Stored data entries
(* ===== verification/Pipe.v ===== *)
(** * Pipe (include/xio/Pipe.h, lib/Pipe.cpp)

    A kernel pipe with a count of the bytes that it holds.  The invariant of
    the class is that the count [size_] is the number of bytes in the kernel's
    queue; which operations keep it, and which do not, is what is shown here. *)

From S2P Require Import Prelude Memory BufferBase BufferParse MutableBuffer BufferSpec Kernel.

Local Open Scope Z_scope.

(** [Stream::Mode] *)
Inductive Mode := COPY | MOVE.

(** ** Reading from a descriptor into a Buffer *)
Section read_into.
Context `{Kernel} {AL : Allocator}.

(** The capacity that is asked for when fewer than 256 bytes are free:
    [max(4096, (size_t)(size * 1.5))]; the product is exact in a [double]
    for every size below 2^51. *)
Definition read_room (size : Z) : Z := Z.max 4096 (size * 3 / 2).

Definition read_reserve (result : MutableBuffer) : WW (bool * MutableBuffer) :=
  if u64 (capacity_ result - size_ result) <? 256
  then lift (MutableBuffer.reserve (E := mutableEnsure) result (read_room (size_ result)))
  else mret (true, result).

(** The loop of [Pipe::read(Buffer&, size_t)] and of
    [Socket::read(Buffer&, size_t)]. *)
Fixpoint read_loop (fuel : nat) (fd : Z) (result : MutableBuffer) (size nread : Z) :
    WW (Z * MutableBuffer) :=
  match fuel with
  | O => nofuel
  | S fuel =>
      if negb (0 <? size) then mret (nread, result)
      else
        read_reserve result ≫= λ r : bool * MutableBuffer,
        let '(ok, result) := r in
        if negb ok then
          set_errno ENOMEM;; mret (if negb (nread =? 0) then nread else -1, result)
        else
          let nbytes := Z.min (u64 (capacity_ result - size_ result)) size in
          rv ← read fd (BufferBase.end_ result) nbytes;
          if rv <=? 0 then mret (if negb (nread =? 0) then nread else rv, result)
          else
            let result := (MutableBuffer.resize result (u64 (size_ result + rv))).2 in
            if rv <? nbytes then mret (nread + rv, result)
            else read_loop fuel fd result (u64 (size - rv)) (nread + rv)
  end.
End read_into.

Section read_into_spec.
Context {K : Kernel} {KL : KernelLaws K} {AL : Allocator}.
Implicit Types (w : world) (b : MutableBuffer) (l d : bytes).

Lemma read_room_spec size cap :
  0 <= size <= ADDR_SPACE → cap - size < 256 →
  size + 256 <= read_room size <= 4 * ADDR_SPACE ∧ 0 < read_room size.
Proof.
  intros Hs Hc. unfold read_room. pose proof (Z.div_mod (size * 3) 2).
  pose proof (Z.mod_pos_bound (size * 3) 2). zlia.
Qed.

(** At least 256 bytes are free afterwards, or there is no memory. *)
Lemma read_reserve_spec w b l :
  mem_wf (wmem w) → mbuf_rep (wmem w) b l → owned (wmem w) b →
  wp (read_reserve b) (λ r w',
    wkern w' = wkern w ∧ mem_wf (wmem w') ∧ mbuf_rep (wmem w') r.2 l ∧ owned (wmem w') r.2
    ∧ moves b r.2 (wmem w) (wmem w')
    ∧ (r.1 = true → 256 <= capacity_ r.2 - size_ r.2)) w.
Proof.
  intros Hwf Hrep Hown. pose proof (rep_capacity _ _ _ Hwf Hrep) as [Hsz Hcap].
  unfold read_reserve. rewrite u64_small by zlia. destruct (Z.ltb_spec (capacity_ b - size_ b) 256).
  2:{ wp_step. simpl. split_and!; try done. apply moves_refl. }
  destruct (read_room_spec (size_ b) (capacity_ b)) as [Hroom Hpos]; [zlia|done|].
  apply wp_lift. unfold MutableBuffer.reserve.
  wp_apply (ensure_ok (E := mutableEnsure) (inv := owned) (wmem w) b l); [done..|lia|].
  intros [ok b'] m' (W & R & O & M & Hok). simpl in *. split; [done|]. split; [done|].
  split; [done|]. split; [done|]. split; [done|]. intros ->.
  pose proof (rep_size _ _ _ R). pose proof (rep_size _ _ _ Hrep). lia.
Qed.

* * *

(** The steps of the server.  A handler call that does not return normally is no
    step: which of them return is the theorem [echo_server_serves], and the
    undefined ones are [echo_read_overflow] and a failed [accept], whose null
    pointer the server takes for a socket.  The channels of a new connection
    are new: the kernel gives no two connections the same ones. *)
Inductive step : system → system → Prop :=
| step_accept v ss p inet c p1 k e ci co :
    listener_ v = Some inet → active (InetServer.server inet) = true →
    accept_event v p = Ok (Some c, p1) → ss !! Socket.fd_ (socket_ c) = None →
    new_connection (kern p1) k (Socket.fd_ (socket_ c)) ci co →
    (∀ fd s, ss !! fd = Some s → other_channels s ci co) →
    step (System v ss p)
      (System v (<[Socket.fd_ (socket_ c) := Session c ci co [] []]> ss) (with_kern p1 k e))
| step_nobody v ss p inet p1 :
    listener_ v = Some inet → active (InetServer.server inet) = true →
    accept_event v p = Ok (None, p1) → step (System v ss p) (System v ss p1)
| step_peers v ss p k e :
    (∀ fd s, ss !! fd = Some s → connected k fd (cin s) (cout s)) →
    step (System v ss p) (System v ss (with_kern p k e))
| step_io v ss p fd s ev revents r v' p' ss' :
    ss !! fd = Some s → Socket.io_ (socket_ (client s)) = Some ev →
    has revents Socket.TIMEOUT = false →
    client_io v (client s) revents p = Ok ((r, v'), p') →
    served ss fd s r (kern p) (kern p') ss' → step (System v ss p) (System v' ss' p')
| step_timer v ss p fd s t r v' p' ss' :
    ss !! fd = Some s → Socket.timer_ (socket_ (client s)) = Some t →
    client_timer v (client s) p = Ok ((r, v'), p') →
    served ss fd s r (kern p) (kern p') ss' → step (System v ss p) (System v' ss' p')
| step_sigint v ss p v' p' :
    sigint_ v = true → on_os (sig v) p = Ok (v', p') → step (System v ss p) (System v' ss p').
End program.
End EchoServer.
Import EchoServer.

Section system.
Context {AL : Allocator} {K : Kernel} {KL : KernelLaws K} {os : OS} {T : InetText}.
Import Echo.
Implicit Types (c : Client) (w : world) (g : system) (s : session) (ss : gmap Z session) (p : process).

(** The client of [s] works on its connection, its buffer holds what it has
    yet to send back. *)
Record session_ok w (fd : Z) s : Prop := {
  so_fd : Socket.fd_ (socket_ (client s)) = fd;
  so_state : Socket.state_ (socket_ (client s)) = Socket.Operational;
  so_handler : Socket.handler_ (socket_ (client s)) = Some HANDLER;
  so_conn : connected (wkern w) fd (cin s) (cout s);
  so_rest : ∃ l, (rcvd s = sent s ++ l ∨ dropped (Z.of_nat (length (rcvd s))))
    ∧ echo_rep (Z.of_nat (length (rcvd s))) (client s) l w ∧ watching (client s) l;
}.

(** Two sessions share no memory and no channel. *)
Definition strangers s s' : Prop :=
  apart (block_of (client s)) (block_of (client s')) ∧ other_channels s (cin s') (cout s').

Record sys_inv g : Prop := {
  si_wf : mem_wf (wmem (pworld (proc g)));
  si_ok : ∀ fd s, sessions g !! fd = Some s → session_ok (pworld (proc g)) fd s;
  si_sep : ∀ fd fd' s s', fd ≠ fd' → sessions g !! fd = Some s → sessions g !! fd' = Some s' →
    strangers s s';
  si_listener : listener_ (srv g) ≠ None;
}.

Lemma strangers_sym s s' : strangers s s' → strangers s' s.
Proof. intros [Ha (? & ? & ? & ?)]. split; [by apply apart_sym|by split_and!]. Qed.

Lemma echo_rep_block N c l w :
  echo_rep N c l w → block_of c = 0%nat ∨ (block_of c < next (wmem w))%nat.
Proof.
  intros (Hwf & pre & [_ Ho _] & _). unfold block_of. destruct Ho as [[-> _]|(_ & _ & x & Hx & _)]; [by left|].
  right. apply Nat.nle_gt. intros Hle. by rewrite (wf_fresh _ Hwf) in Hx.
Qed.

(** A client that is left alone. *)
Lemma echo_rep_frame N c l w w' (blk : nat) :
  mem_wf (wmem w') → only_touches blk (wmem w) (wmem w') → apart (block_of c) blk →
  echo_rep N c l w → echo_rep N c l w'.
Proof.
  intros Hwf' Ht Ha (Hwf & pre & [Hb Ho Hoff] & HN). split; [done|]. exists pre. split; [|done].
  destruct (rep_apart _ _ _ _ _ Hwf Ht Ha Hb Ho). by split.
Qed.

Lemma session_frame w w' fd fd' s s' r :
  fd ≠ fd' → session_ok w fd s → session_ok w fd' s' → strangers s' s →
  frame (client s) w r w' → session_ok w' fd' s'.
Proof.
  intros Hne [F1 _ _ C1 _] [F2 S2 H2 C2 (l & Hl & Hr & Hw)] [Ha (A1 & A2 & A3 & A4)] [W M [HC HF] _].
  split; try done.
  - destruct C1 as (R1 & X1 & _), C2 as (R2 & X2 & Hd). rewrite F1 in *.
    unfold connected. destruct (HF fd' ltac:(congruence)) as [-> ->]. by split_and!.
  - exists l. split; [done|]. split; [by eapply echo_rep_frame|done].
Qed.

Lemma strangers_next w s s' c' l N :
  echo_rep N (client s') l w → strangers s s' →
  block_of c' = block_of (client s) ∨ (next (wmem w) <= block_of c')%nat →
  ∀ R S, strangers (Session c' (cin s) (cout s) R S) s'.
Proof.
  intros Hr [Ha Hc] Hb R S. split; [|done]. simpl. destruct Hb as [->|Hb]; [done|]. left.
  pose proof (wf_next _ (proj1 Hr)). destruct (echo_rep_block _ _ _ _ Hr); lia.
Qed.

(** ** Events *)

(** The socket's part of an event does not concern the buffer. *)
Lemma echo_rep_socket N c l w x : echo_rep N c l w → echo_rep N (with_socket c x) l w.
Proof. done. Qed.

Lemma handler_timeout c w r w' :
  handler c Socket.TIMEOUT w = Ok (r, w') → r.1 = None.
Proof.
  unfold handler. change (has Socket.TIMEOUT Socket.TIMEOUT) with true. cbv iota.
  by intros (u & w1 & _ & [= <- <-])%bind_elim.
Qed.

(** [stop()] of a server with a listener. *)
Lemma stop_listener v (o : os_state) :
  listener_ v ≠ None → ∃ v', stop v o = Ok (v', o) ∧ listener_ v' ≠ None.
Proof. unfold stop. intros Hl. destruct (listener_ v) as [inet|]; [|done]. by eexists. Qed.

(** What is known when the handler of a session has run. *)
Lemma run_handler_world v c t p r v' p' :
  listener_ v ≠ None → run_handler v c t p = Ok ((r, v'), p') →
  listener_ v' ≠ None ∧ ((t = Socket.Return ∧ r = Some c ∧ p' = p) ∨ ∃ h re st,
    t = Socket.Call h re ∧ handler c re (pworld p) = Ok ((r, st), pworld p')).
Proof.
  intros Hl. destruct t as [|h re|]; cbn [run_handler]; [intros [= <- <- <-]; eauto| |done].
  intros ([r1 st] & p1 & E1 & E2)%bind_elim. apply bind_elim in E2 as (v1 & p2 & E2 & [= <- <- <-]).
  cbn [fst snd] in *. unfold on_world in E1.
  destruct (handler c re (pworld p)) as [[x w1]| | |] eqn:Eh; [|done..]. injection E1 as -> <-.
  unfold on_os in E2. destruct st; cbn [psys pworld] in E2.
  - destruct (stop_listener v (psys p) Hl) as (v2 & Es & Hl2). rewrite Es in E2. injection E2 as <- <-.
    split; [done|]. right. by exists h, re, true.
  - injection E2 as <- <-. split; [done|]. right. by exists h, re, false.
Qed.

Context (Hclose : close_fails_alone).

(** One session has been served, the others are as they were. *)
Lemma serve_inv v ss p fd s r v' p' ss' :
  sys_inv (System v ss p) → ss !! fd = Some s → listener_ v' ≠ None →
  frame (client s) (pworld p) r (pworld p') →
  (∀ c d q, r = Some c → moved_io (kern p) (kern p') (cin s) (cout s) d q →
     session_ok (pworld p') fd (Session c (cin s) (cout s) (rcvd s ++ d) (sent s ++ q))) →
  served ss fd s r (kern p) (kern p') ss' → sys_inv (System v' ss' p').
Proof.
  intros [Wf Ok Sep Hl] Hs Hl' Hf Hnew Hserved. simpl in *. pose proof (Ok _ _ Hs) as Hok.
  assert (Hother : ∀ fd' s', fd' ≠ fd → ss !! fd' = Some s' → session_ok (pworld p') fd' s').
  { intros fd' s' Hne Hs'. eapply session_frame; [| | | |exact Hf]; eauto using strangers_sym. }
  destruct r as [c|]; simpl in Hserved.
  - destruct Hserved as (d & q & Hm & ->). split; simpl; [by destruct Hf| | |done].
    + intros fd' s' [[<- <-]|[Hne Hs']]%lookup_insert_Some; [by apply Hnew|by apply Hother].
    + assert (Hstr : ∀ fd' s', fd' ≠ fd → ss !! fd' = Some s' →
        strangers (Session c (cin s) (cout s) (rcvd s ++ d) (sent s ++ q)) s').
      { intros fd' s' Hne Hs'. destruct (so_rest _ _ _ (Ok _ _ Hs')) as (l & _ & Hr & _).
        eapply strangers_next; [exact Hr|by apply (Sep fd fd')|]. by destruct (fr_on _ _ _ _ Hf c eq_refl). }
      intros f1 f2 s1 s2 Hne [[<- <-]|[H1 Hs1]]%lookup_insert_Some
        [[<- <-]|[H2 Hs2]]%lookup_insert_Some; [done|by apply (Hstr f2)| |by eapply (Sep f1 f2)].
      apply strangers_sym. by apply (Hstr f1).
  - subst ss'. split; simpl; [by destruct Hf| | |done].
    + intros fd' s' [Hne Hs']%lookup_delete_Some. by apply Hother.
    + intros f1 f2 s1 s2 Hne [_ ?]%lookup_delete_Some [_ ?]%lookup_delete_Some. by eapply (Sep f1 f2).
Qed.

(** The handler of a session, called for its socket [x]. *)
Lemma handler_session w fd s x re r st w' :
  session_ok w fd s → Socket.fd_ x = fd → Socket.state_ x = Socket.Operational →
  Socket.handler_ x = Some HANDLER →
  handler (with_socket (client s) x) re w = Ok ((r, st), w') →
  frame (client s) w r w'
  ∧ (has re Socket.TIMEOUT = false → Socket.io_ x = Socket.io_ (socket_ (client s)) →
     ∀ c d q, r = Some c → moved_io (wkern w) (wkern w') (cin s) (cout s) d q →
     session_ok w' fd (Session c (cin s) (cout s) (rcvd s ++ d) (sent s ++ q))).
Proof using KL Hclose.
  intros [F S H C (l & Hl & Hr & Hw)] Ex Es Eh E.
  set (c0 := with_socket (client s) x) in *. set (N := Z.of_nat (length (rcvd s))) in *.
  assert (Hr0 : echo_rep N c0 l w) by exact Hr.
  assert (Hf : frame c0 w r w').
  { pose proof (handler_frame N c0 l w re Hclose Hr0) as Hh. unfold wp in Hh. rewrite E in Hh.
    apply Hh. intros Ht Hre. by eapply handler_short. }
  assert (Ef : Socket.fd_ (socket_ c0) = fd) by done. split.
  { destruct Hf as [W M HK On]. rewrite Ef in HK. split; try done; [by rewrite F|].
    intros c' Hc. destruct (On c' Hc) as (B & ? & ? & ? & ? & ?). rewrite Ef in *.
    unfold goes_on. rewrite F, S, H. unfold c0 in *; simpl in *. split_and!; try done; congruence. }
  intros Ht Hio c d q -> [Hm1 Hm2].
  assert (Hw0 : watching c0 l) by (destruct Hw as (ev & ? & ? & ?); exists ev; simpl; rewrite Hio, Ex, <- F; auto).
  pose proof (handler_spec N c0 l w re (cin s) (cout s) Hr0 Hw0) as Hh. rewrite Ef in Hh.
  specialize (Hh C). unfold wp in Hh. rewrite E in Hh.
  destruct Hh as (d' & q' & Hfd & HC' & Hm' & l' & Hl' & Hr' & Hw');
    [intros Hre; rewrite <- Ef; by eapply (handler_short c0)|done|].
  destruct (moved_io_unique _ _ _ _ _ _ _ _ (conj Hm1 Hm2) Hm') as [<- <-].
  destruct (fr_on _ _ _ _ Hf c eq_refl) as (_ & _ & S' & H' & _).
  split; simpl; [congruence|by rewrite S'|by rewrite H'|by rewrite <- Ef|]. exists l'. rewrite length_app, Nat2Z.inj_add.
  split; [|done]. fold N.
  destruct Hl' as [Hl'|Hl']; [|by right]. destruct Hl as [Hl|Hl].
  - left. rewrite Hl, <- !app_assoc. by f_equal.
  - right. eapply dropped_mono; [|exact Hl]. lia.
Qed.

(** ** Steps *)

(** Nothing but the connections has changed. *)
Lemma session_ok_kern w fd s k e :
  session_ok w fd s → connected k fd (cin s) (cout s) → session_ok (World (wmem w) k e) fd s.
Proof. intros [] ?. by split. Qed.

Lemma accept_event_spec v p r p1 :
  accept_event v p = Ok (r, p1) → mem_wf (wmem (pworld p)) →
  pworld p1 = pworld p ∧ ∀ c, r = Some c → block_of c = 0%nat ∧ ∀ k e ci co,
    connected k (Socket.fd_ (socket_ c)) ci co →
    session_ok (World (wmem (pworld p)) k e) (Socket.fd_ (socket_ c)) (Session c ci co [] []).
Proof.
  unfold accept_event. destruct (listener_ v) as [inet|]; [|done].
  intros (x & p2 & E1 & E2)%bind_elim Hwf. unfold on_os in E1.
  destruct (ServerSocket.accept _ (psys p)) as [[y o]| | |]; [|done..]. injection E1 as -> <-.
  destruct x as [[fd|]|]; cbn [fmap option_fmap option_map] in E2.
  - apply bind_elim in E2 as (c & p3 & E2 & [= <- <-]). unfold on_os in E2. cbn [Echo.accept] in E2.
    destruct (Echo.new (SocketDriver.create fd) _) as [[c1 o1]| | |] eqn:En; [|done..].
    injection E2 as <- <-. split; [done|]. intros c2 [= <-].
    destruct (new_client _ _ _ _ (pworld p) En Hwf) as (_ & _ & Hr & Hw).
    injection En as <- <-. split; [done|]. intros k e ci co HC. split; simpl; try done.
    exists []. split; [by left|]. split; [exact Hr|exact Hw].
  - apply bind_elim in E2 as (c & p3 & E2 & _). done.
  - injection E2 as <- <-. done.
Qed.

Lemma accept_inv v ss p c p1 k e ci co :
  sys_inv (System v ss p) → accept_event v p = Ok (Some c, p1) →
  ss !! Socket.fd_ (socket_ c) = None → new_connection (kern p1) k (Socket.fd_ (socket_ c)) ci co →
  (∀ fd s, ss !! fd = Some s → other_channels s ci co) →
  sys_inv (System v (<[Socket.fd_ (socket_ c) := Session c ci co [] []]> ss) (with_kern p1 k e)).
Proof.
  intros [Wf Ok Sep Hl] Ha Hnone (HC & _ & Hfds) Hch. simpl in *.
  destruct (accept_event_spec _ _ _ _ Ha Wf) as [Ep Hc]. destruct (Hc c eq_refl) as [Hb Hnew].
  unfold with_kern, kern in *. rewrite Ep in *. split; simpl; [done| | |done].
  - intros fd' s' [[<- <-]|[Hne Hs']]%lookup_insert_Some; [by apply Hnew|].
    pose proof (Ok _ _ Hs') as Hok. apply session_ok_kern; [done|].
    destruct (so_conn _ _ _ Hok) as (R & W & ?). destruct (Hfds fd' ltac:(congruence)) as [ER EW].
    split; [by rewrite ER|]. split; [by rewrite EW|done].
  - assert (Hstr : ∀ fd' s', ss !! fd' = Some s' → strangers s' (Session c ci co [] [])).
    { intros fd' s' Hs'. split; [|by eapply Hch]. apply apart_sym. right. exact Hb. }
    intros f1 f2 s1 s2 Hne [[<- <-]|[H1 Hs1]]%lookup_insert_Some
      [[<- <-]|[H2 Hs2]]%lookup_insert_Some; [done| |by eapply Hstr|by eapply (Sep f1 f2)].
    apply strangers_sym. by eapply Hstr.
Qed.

(What the task requires) The stretch of entries above that starts with the line containing "(* ===== verification/Pipe.v ===== *)" and goes on through the line containing "queue; which operations" is to be transcribed exactly, and no other line is to be transcribed.

(Result of the exercise)
(* ===== verification/Pipe.v ===== *)
(** * Pipe (include/xio/Pipe.h, lib/Pipe.cpp)

    A kernel pipe with a count of the bytes that it holds.  The invariant of
    the class is that the count [size_] is the number of bytes in the kernel's
    queue; which operations keep it, and which do not, is what is shown here. *)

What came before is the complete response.